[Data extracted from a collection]
------------------------------
(* ===== verification/Autonomous.v ===== *)
(** * Autonomous turns

    Models [core/autonomous.ts]: the limits of an unattended run, the quality
    gates (commands that must succeed before the run may end), the decision to
    go on, and the snapshot of the work tree that keeps a failed gate from
    being run again while nothing changed.

    Processes, files, the hash and the clock are operations on an abstract
    world ([Machine]).  A child process is the sequence of events that
    [runChildProcess] listens to, up to its end; one that never ends is left
    out (the source kills it after a timeout).  An [AbortSignal] is aborted or not according to the
    world, so it may become aborted during any operation; [sig] says whether a
    signal was given.  [gateAttempts] is a plain object; commands named like a
    property of [Object.prototype] are left out. *)

From stdpp Require Import sorting.
From S2P Require Import Prelude.
From S2P Require Import Eff.
From S2P Require Import JsMap.
From S2P Require Import JsString.
From S2P Require Import Messages.
From S2P Require Import CronSchedule.

(** ** Configuration and state *)

Record Limits := MkLimits { maxContinuations : Z; maxTurns : Z; maxTokens : Z; timeoutMs : Z }.
Record Gates := MkGates { commands : list jsstr; maxRetries : Z; gateTimeoutMs : Z }.

Record AgentAutonomousGateConfig := MkGateConfig {
  gc_commands : option (list jsstr); gc_maxRetries : option Z; gc_timeoutMs : option Z
}.
Record AgentAutonomousConfig := MkConfig {
  c_enabled : option bool;
  c_maxContinuations : option Z;
  c_maxTurns : option Z;
  c_maxTokens : option Z;
  c_timeoutMs : option Z;
  c_continuationPrompt : option jsstr;
  c_gates : option AgentAutonomousGateConfig
}.

Record GateFailure := MkGateFailure {
  gf_command : jsstr; gf_attempt : Z; gf_exitText : jsstr; gf_output : jsstr
}.
Record GitWorktreeSnapshot := MkSnapshot { gw_status : jsstr; gw_diff : jsstr; gw_untrackedHash : jsstr }.

Record AutonomousRuntimeState := MkAutonomous {
  enabled : bool;
  continuationsUsed : Z;
  turnsUsed : Z;
  tokensUsed : Z;
  startedAt : option Z;
  limits : Limits;
  continuationPrompt : jsstr;
  gates : Gates;
  gateAttempts : list (jsstr * Z);
  lastGateFailure : option GateFailure;
  lastGateFailureSnapshot : option GitWorktreeSnapshot
}.

Inductive AutonomousLimitReason := LimitContinuations | LimitTurns | LimitTokens | LimitTimeout.
Inductive AutonomousGateResult := Passed | Failed | RetryExhausted.
Inductive AutonomousReason := MissingTerminalEvidence | GateFailed | NotNeeded | LimitReached.
Record AutonomousDecision := MkDecision { shouldContinue : bool; reason : AutonomousReason }.
#[export] Instance AutonomousGateResult_eq_dec : EqDecision AutonomousGateResult.
Proof. solve_decision. Defined.
#[export] Instance AutonomousReason_eq_dec : EqDecision AutonomousReason.
Proof. solve_decision. Defined.
(* ===== verification/CronStoreSpec.v ===== *)
(** * Theorems about the store of scheduled jobs

    Merging keeps the fresher version of every job; every operation keeps the
    identifiers of jobs unique and at most one outstanding dispatch per job, in
    the file of the job. *)

From S2P Require Import Prelude.
From S2P Require Import JsMap.
From S2P Require Import JsString.
From S2P Require Import Eff.
From S2P Require Import CronSchedule.
From S2P Require Import CronStore.

(** ** Merging *)

Definition ids (l : list AgentCronJob) : list jsstr := id <$> l.
Definition find_job (k : jsstr) (l : list AgentCronJob) : option AgentCronJob := head (filter (λ j, id j = k) l).

Lemma find_job_None k l : k ∉ ids l → find_job k l = None.
Proof.
  intros Hk. unfold find_job. rewrite filter_none; [done|]. intros j Hj <-. by apply Hk, list_elem_of_fmap_2.
Qed.

(** A map of jobs by their own identifiers. *)
Definition keyed (m : list (jsstr * AgentCronJob)) : Prop := Forall (λ p, p.1 = id p.2) m.

Lemma keyed_ids m : keyed m → ids (jm_values m) = jm_keys m.
Proof.
  induction 1 as [|[k j] m Hk _ IH]; [done|]. cbn in *. unfold ids, jm_keys, jm_values in *. cbn. by rewrite IH, Hk.
Qed.

Lemma keyed_set m j : keyed m → keyed (jm_set m (id j) j).
Proof.
  induction 1 as [|[k j'] m Hk Hm IH]; cbn; [by constructor|].
  case_decide; constructor; done.
Qed.
(* ===== verification/CronStoreProps.v ===== *)
(** * Properties of the store of scheduled jobs

    The operations of [CronStore.v] as one step relation, its reachable states,
    and what a claim, the result of a dispatch and the recovery of interrupted
    dispatches do to the jobs. *)

From S2P Require Import Prelude.
From S2P Require Import JsMap.
From S2P Require Import JsString.
From S2P Require Import Eff.
From S2P Require Import CronSchedule.
From S2P Require Import CronScheduleSpec.
From S2P Require Import CronStore.
From S2P Require Import CronStoreSpec.

Lemma Forall2_impl_elem {A B} (P Q : A → B → Prop) l l' :
  Forall2 P l l' → (∀ x y, x ∈ l → P x y → Q x y) → Forall2 Q l l'.
Proof. induction 1; intros Hi; constructor; [apply Hi; [by left|done]|]. apply IHForall2. intros. apply Hi; [by right|done]. Qed.

Section props.
Context `{!Platform} `{!Clock} `{!Inj (=) (=) randomUUID}.

Implicit Types (s : AgentCronJobStore) (j : AgentCronJob) (p q : jsstr) (k : jsstr).

(** ** Changing the state files *)

(** Only the files and the counters change. *)
Definition same_shape s s' : Prop :=
  sessionArtifactMode s' = sessionArtifactMode s ∧ filePath s' = filePath s ∧
  sessionArtifactFiles s' = sessionArtifactFiles s.

#[export] Instance same_shape_equiv : PreOrder same_shape.
Proof. unfold same_shape. split; [done|]. intros s1 s2 s3 (->&->&->) (->&->&->). done. Qed.

Lemma same_shape_paths s s' : same_shape s s' → state_paths s' = state_paths s.
Proof. unfold state_paths. by intros (->&->&->). Qed.

(** Notifying never throws. *)
Lemma notify_run prev s :
  ∃ s2, notify_if_changed prev s = (s2, Ok ()) ∧ same_shape s s2 ∧ files s2 = files s ∧ uuids s2 = uuids s.
Proof.
  unfold notify_if_changed, mbind, eff_bind, egets. case_bool_decide; eexists; (split; [reflexivity|done]).
Qed.

Lemma read_files s s' p : files s' = files s → read s' p = read s p.
Proof. unfold read, readJobsState. by intros ->. Qed.

(** A mutator leaves the store but for its counter. *)
Definition quiet {A} (m : CronJobsState → eff AgentCronJobStore jsstr (CronJobsState * list A)) : Prop :=
  ∀ st s, same_shape s (m st s).1 ∧ files (m st s).1 = files s ∧ (uuids s <= uuids (m st s).1)%nat.

Lemma mutate_paths_run {A} (m : CronJobsState → eff AgentCronJobStore jsstr (CronJobsState * list A))
    (R : CronJobsState → CronJobsState → list A → Prop) :
  quiet m → (∀ st s s' st' out, m st s = (s', Ok (st', out)) → R st st' out) →
  ∀ paths s s' out b, NoDup paths → mutate_paths m paths s = (s', Ok (out, b)) →
    same_shape s s' ∧ (∀ q, q ∉ paths → read s' q = read s q) ∧
    ∃ outs, out = concat outs ∧ Forall2 (λ p o, R (read s p) (read s' p) o) paths outs.
Proof.
  intros Hq HR. induction paths as [|p paths IH]; intros s s' out b Hnd.
  { cbn. intros [= <- <- <-]. split_and!; [done..|]. by exists []. }
  apply NoDup_cons in Hnd as [Hni Hnd]. cbn [mutate_paths]. unfold mbind at 1 2, eff_bind at 1 2, egets.
  change (readJobsState p s) with (read s p). destruct (Hq (read s p) s) as (Hs1&Hf1&_).
  destruct (m (read s p) s) as [s1 [[st' o]|e]] eqn:Em; [|done]. cbn [fst snd] in *. specialize (HR _ _ _ _ _ Em).
  unfold mbind at 1, eff_bind at 1.
  assert (∃ s2, ewhen (negb (bool_decide (st' = read s p))) (writeJobsState p st') s1 = (s2, Ok ()) ∧
    same_shape s1 s2 ∧ ∀ q, read s2 q = if decide (q = p) then st' else read s q) as (s2&->&Hs2&Hr2).
  { case_bool_decide as Hst; cbn.
    - exists s1. split_and!; [done..|]. intros q. rewrite (read_files s s1) by done. case_decide; by subst.
    - eexists. split_and!; [done..|]. intros q. rewrite (read_write p st' s1 q). by rewrite (read_files s s1). }
  unfold mbind, eff_bind. destruct (mutate_paths m paths s2) as [s3 [[outs b']|e]] eqn:Erest; [|done].
  cbn [fst snd]. intros [= <- <- _].
  destruct (IH _ _ _ _ Hnd Erest) as (Hs3&Hout&os&->&Hos). split_and!.
  - by do 2 (etrans; [eassumption|]).
  - intros q [Hqp Hqs]%not_elem_of_cons. by rewrite Hout, Hr2, decide_False.
  - exists (o :: os). split; [done|]. constructor; [by rewrite Hout, Hr2, decide_True|].
    eapply Forall2_impl_elem; [exact Hos|]. intros q o' Hq'. cbn beta. rewrite Hr2, decide_False; [done|].
    by intros ->.
Qed.

Lemma mutateStates_run {A} (m : CronJobsState → eff AgentCronJobStore jsstr (CronJobsState * list A))
    (R : CronJobsState → CronJobsState → list A → Prop) s s' out :
  quiet m → (∀ st t t' st' o, m st t = (t', Ok (st', o)) → R st st' o) → Inv s → mutateStates m s = (s', Ok out) →
  same_shape s s' ∧
  ∃ outs, out = concat outs ∧ Forall2 (λ p o, R (read s p) (read s' p) o) (state_paths s) outs.
Proof.
  intros Hq HR HI. unfold mutateStates, egets. unfold mbind at 1 2 3, eff_bind at 1 2 3.
  destruct (mutate_paths m (state_paths s) s) as [s1 [[o b]|e]] eqn:E; [|done].
  destruct (mutate_paths_run m R Hq HR _ _ _ _ _ (state_paths_NoDup s HI) E) as (Hs&_&outs&->&Ho). cbn [fst snd].
  unfold mbind, eff_bind.
  assert (∃ s2, ewhen b (notify_if_changed (heartbeatCatalogSignature (readJobs s))) s1 = (s2, Ok ()) ∧
    same_shape s1 s2 ∧ files s2 = files s1) as (s2&->&Hs2&Hf2).
  { destruct b; cbn [ewhen]; [|by exists s1]. destruct (notify_run (heartbeatCatalogSignature (readJobs s)) s1)
      as (s2&?&?&?&?). by exists s2. }
  intros [= <- <-]. split; [by etrans|]. exists outs. split; [done|].
  eapply Forall2_impl; [exact Ho|]. intros p o. cbn beta. by rewrite (read_files s1 s2).
Qed.

(** The jobs and the outstanding dispatches of the state files. *)
Lemma readJobs_paths s : readJobs s = state_paths s ≫= λ p, jobs (read s p).
Proof. unfold readJobs, readStates. by rewrite list_fmap_bind. Qed.

Definition outstanding s : list AgentCronDispatchRecord := state_paths s ≫= λ p, dispatches (read s p).

(** A relation between the jobs of each file is one between all jobs. *)
Lemma Forall2_bind_paths {A B C} (f : A → list B) (g : A → list C) (P : B → C → Prop) l :
  (∀ x, x ∈ l → Forall2 P (f x) (g x)) → Forall2 P (l ≫= f) (l ≫= g).
Proof.
  induction l as [|x l IH]; intros Hl; [constructor|]. cbn. apply Forall2_app; [by apply Hl; left|].
  apply IH. intros y Hy. by apply Hl; right.
Qed.

Lemma quiet_lift {A} (f : CronJobsState → result jsstr (CronJobsState * list A)) : quiet (λ st, lift (f st)).
Proof. intros st s. done. Qed.
(** [_checkCompaction] up to the compaction it starts, if any; [continuation]:
    whether a goal or an autonomous continuation was queued. *)
Definition _checkCompaction (message : AssistantMessage) (compactionTimestamp : option Z) (continuation : bool) (a : Around)
    (skipAbortedCheck queueAutonomousContinuation : bool) (s : R) : R * option CompactionRun :=
  let aborted := bool_decide (am_stopReason message = SrAborted) in
  let s := if aborted then
      let s := set_refine false (rs_planInFlight s) (set_requested None s) in
      if rs_planInFlight s then set_refine false false (effect PlanAborted s) else s
    else s in
  if aborted && skipAbortedCheck then (s, None) else
  let fromBefore := match compactionTimestamp with Some t => am_timestamp message <=? t | None => false end in
  if negb fromBefore && (cs_enabled compaction || bool_decide (is_Some (rs_requested s))) && sameModel message &&
     isContextOverflow message contextWindow then
    match rs_overflow s with
    | Idle =>
        let s := strip_assistant (set_overflow Attempted s) in
        let '(s, run) := _runAutoCompaction ByOverflow true s in (s, Some run)
    | Attempted =>
        (_endCompactionUnsuccessfully ByOverflow Failed OVERFLOW_FAILED false a (set_overflow Reported s), None)
    | Reported => (s, None)
    end
  else if bool_decide (is_Some (rs_requested s)) then
    let '(s, run) := _runAutoCompaction ByRequest false s in (s, Some run)
  else if negb (cs_enabled compaction) || fromBefore then (s, None)
  else match _getThresholdContextTokens message compactionTimestamp s with
  | None => (s, None)
  | Some contextTokens =>
      if shouldCompact contextTokens contextWindow compaction then
        let s := if queueAutonomousContinuation && continuation then set_continueAfter true s else s in
        let '(s, run) := _runAutoCompaction ByThreshold false s in (s, Some run)
      else (s, None)
  end.

(** ** Events of the agent *)

Definition _addLoginGuidanceToAuthError (event : AgentEvent) (s : R) : R :=
  let ref := match event with
    | MessageEnd ref => Some ref
    | AgentEnd messages => _findLastAssistantInMessages messages s
    | _ => None
    end in
  match ref with
  | None => s
  | Some ref =>
      match assistant s ref ≫= error_of with
      | Some e => if isLikelyAuthenticationError e then set_error ref (addLoginGuidanceToAuthError e) s else s
      | None => s
      end
  end.

(** What the session says about an event: the messages that a cancelled action
    captured, when the event is taken up and after the extensions have seen it; the
    message that an extension puts in the place of one that ended; whether the message could be appended to the session; the time of the last
    compaction; whether a continuation was queued; whether refinement is
    serialized or was requested. *)
Record Answers := MkAnswers {
  an_captured : option (list nat);
  an_replacement : option AgentMessage;
  an_capturedLater : option (list nat);
  an_saved : bool;
  an_compactionTimestamp : option Z;
  an_continuation : bool;
  an_serializedRefine : bool;
  an_refineConsumed : bool;
  an_around : Around
}.
(** The end of a burst, successful or not. *)
Lemma told_end ok n e (s s' : R) : told_at n s → rs_effects s' = rs_effects s ++ [AutoRetryEnd ok n e] →
  rs_attempt s' = 0 → rs_overflow s' = rs_overflow s → (ok = true → 0 < n) → told s'.
Proof.
  intros Hs E H0 Ho Hok. unfold told. rewrite H0. eapply told_effect; [done|exact E| | |by left]; cbn; [|by rewrite Ho].
  rewrite Z.eqb_refl. destruct ok; [|done]. by replace (0 <? n) with true by (symmetry; apply Z.ltb_lt; auto).
Qed.

(** ** What the parts of a recovery do *)

(** Same timers and sleep. *)
Record same_waits (s s' : R) : Prop := { sw_abort : rs_abort s' = rs_abort s; sw_timers : rs_timers s' = rs_timers s }.
#[export] Instance same_waits_po : PreOrder same_waits.
Proof. split; [done|]. intros ??? [??] [??]. split; congruence. Qed.
Lemma quiet_waits s s' : quiet s s' → same_waits s s'.
Proof. by intros [???? ? _]. Qed.

Lemma resolve_told s : told s → told (_resolveRetry s) ∧ rs_retrying (_resolveRetry s) = false ∧ same_waits s (_resolveRetry s).
Proof. intros Hs. destruct (resolve_spec _ s Hs) as (H1&H2&H3&H4&H5). unfold told. by rewrite H3. Qed.

Lemma finish_failure_told ref s : told s → told (_finishActiveRetryWithFailure ref s) ∧
  rs_retrying (_finishActiveRetryWithFailure ref s) = rs_retrying s ∧ same_waits s (_finishActiveRetryWithFailure ref s).
Proof.
  intros Hs. unfold _finishActiveRetryWithFailure. destruct (rs_attempt s =? 0); [done|]. cbv zeta.
  pose proof (quiet_markFailure ref no_options s) as Hq. split; [|split; [apply Hq|by apply quiet_waits in Hq as [??]]].
  eapply (told_end false); [exact (told_quiet _ _ Hq Hs)|done..].
Qed.

Lemma handle_told ref options s s' slept : _handleRetryableError retry hooked ref options s = (s', slept) → told s →
  told s' ∧ rs_timers s' = rs_timers s ∧
  (if slept then rs_abort s' = Some false else rs_retrying s' = false ∧ rs_abort s' = rs_abort s).
Proof.
  intros H Hs. unfold _handleRetryableError in H. destruct (rt_enabled retry); cbn [negb] in H.
  - set (s1 := set_attempt (rs_attempt s + 1) (set_retrying true s)) in H.
    assert (told_at (rs_attempt s) s1) as H1 by (destruct Hs; by split).
    destruct (rt_maxRetries retry <? rs_attempt s1) eqn:E.
    + injection H as <- <-. pose proof (quiet_markFailure ref options s1) as Hq.
      set (s2 := _markProviderAuthStaleForRetryFailure ref options s1) in *.
      set (s3 := set_authSources _ _) .
      assert (told s3) as H3.
      { eapply (told_end false (rs_attempt s)); [exact (told_at_quiet _ _ _ Hq H1)| |done..]. cbn.
        rewrite (qu_attempt _ _ Hq). cbn. do 2 f_equal. f_equal. lia. }
      destruct (resolve_told s3 H3) as (T1&T2&[T3 T4]). split; [done|]. split; [rewrite T4; apply Hq|]. split; [done|]. rewrite T3. apply Hq.
    + injection H as <- <-. apply Z.ltb_ge in E. cbn in E.
      assert (∃ s2, quiet s1 s2 ∧ (if hooked then s1 else effect PrepareTurnRetry s1) = s2) as (s2&Hq&Hs2).
      { eexists; split; [|done]. destruct hooked; [done|]. by apply quiet_effect. }
      rewrite Hs2. set (e := AutoRetryStart _ _ _ _). set (s3 := effect e s2).
      assert (told s3) as H3.
      { unfold told. eapply (told_effect e (rs_attempt s)); [exact (told_at_quiet _ _ _ Hq H1)|done| |done|].
        - unfold e. cbn. rewrite (qu_attempt _ _ Hq). cbn. rewrite !Z.eqb_refl.
          replace (rs_attempt s + 1 - 1) with (rs_attempt s) by lia. rewrite Z.eqb_refl.
          by replace (rs_attempt s + 1 <=? rt_maxRetries retry) with true by (symmetry; apply Z.leb_le; lia).
        - cbn. rewrite (qu_attempt _ _ Hq). cbn. destruct Hs as [_ _ [?|?]]; lia. }
      pose proof (quiet_strip s3) as Hq3. split; [|split; [|done]].
      * apply (told_quiet _ _ Hq3) in H3. destruct H3. by split.
      * cbn. rewrite (qu_timers _ _ Hq3). cbn. apply Hq.
  - injection H as <- <-. pose proof (quiet_markFailure ref options s) as Hq.
    set (s1 := set_authSources [] _). assert (quiet s s1) as Hq1 by (etransitivity; [exact Hq|apply quiet_authSources]).
    destruct (resolve_told s1 (told_quiet _ _ Hq1 Hs)) as (T1&T2&[T3 T4]).
    split; [done|]. split; [rewrite T4; apply Hq1|]. split; [done|]. rewrite T3. apply Hq1.
Qed.

Lemma cancelled_told ref options s : told s → told (retry_cancelled ref options s) ∧
  rs_retrying (retry_cancelled ref options s) = false ∧ rs_abort (retry_cancelled ref options s) = None ∧
  rs_timers (retry_cancelled ref options s) = rs_timers s.
Proof.
  intros Hs. unfold retry_cancelled. cbv zeta. pose proof (quiet_markFailure ref options s) as Hq.
  set (s1 := _markProviderAuthStaleForRetryFailure ref options s) in *. set (s2 := effect _ _).
  assert (told s2) as H2.
  { eapply (told_end false (rs_attempt s)); [|done..]. destruct (told_at_quiet _ _ _ Hq Hs). by split. }
  destruct (resolve_told s2 H2) as (T1&T2&[T3 T4]).
  split; [eapply told_quiet; [apply quiet_authSources|done]|]. split; [done|]. split; [done|]. cbn. rewrite T4. apply Hq.
Qed.

Lemma abortRetry_told s : told s → told (abortRetry s) ∧ rs_timers (abortRetry s) = rs_timers s ∧
  match rs_abort s with
  | Some _ => rs_abort (abortRetry s) = Some true ∧ rs_retrying (abortRetry s) = rs_retrying s ∧ rs_effects (abortRetry s) = rs_effects s
  | None => rs_abort (abortRetry s) = None ∧ rs_retrying (abortRetry s) = false
  end.
Proof.
  intros Hs. unfold abortRetry. destruct (rs_abort s) eqn:Ea; [by destruct Hs|]. cbv zeta.
  set (s1 := if 0 <? rs_attempt s then _ else s).
  assert (told s1 ∧ same_waits s s1) as [H1 [H2 H3]].
  { unfold s1. destruct (0 <? rs_attempt s); [|done].
    assert (quiet s (_cancelPostCompactionContinue (effect CompactionAborted s))) as Hq
      by (etransitivity; [by apply (quiet_effect CompactionAborted)|apply quiet_cancel]).
    split; [|by apply quiet_waits in Hq as [??]]. eapply (told_end false); [exact (told_quiet _ _ Hq Hs)|done..]. }
  destruct (resolve_told (set_authSources [] s1)) as (T1&T2&[T3 T4]); [eapply told_quiet; [apply quiet_authSources|done]|].
  split; [done|]. rewrite T4, T3. cbn. by rewrite H3, H2, Ea.
Qed.

(** A compaction begins; that of an overflow when none was tried. *)
Lemma run_told reason willRetry s s' run : _runAutoCompaction reason willRetry s = (s', run) →
  told_at (rs_attempt s) (set_overflow (if bool_decide (reason = ByOverflow) then Idle else rs_overflow s) s) →
  (reason = ByOverflow → rs_overflow s = Attempted) →
  told s' ∧ same_waits s s' ∧ rs_retrying s' = rs_retrying s ∧ cr_reason run = reason ∧ cr_willRetry run = willRetry.
Proof.
  intros H Hs Ho. unfold _runAutoCompaction in H. injection H as <- <-. split; [|done]. unfold told. cbn [rs_attempt effect set_continueAfter set_requested].
  destruct reason; cbn [bool_decide] in *; (eapply told_effect; [exact Hs|done|done| |apply Hs]).
  - done.
  - cbn. rewrite Ho by done. done.
  - done.
Qed.

(** The compaction of an overflow begins. *)
Lemma overflow_begins s s' run : told s → rs_overflow s = Idle →
  _runAutoCompaction ByOverflow true (strip_assistant (set_overflow Attempted s)) = (s', run) →
  told s' ∧ same_waits s s' ∧ rs_retrying s' = rs_retrying s ∧ cr_reason run = ByOverflow.
Proof.
  intros Hs Eo E. pose proof (quiet_strip (set_overflow Attempted s)) as Hq.
  destruct (run_told _ _ _ _ _ E) as (T1&[T2 T3]&T4&T5&T6).
  - cbn. rewrite (qu_attempt _ _ Hq). destruct Hq as [Q1 _ _ _ _ (es&E2&N)]. cbn in E2.
    destruct (neutral_fold es (rs_attempt s) (rs_overflow s) N) as [F1 F2]. destruct Hs as [B1 B2 B3].
    split; cbn; [| |done]; unfold bursts, recovery in *; rewrite E2, foldl_app; [by rewrite B1|by rewrite B2, F2, Eo].
  - intros _. by rewrite (qu_overflow _ _ Hq).
  - split; [done|]. split; [split; [rewrite T2; apply Hq|rewrite T3; apply Hq]|]. split; [by rewrite T4, (qu_retrying _ _ Hq)|done].
Qed.

(** The recovery from an overflow is given up. *)
Lemma overflow_reported a s : told s → rs_overflow s = Attempted →
  let s' := _endCompactionUnsuccessfully ByOverflow Failed OVERFLOW_FAILED false a (set_overflow Reported s) in
  told s' ∧ same_waits s s' ∧ rs_retrying s' = rs_retrying s.
Proof.
  intros Hs Eo. unfold _endCompactionUnsuccessfully. cbv zeta.
  pose proof (quiet_persist ByOverflow Failed OVERFLOW_FAILED a (set_overflow Reported s)) as Hq.
  set (s2 := _persistCompactionOutcome _ _ _ _ _) in *. clearbody s2.
  split; [|split; [split; apply Hq|change (rs_retrying s2 = rs_retrying s); by rewrite (qu_retrying _ _ Hq)]].
  unfold told. cbn [rs_attempt effect]. rewrite (qu_attempt _ _ Hq). destruct Hq as [Q1 Q2 _ _ _ (es&E2&N)]. cbn in E2.
  destruct (neutral_fold es (rs_attempt s) (rs_overflow s) N) as [F1 F2]. destruct Hs as [B1 B2 B3].
  split; cbn [rs_effects rs_overflow effect]; [| |done]; unfold bursts, recovery in *; rewrite E2, !foldl_app.
  - by rewrite B1, F1.
  - rewrite B2, F2, Eo, Q2. cbn. by rewrite bool_decide_true.
Qed.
------------------------------
### Exercise objective
When the line with "destruct (resolve_told s2" is reached in the data above, begin copying, and stop after the line with "s) = rs_effects s"; copy each line exactly, both ends included.

### Expected answer
  destruct (resolve_told s2 H2) as (T1&T2&[T3 T4]).
  split; [eapply told_quiet; [apply quiet_authSources|done]|]. split; [done|]. split; [done|]. cbn. rewrite T4. apply Hq.
Qed.

Lemma abortRetry_told s : told s → told (abortRetry s) ∧ rs_timers (abortRetry s) = rs_timers s ∧
  match rs_abort s with
  | Some _ => rs_abort (abortRetry s) = Some true ∧ rs_retrying (abortRetry s) = rs_retrying s ∧ rs_effects (abortRetry s) = rs_effects s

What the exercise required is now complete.